[Assignment]: Your task is to quote the records from their first line through the line containing "intros Hin%Hids. rewrite", with nothing added or left out.

==== Data to examine ====

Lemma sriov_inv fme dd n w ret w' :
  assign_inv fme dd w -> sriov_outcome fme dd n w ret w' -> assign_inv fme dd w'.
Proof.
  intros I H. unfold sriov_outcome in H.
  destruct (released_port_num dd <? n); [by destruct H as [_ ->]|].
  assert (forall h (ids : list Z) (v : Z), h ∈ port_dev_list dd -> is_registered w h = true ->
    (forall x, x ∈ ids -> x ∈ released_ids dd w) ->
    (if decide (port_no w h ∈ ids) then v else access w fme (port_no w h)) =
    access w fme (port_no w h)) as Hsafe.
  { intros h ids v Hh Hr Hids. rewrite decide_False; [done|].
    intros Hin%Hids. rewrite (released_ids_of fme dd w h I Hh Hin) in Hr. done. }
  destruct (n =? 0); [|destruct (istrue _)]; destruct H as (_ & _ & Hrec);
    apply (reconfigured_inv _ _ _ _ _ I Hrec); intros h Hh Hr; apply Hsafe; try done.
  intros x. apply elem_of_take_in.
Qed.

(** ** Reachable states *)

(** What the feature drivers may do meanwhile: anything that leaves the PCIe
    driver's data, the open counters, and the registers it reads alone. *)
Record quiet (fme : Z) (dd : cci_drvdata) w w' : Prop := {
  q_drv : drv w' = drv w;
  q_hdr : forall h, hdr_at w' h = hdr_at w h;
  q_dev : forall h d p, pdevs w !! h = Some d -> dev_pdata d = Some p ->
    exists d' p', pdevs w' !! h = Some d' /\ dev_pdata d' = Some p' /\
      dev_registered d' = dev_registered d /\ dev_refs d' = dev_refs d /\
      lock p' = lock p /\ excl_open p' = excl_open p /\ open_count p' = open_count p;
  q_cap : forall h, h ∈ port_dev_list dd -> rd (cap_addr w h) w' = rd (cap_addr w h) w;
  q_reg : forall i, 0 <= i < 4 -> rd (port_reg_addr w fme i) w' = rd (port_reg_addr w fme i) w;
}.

====

[Written response]:
Lemma sriov_inv fme dd n w ret w' :
  assign_inv fme dd w -> sriov_outcome fme dd n w ret w' -> assign_inv fme dd w'.
Proof.
  intros I H. unfold sriov_outcome in H.
  destruct (released_port_num dd <? n); [by destruct H as [_ ->]|].
  assert (forall h (ids : list Z) (v : Z), h ∈ port_dev_list dd -> is_registered w h = true ->
    (forall x, x ∈ ids -> x ∈ released_ids dd w) ->
    (if decide (port_no w h ∈ ids) then v else access w fme (port_no w h)) =
    access w fme (port_no w h)) as Hsafe.
  { intros h ids v Hh Hr Hids. rewrite decide_False; [done|].
    intros Hin%Hids. rewrite (released_ids_of fme dd w h I Hh Hin) in Hr. done. }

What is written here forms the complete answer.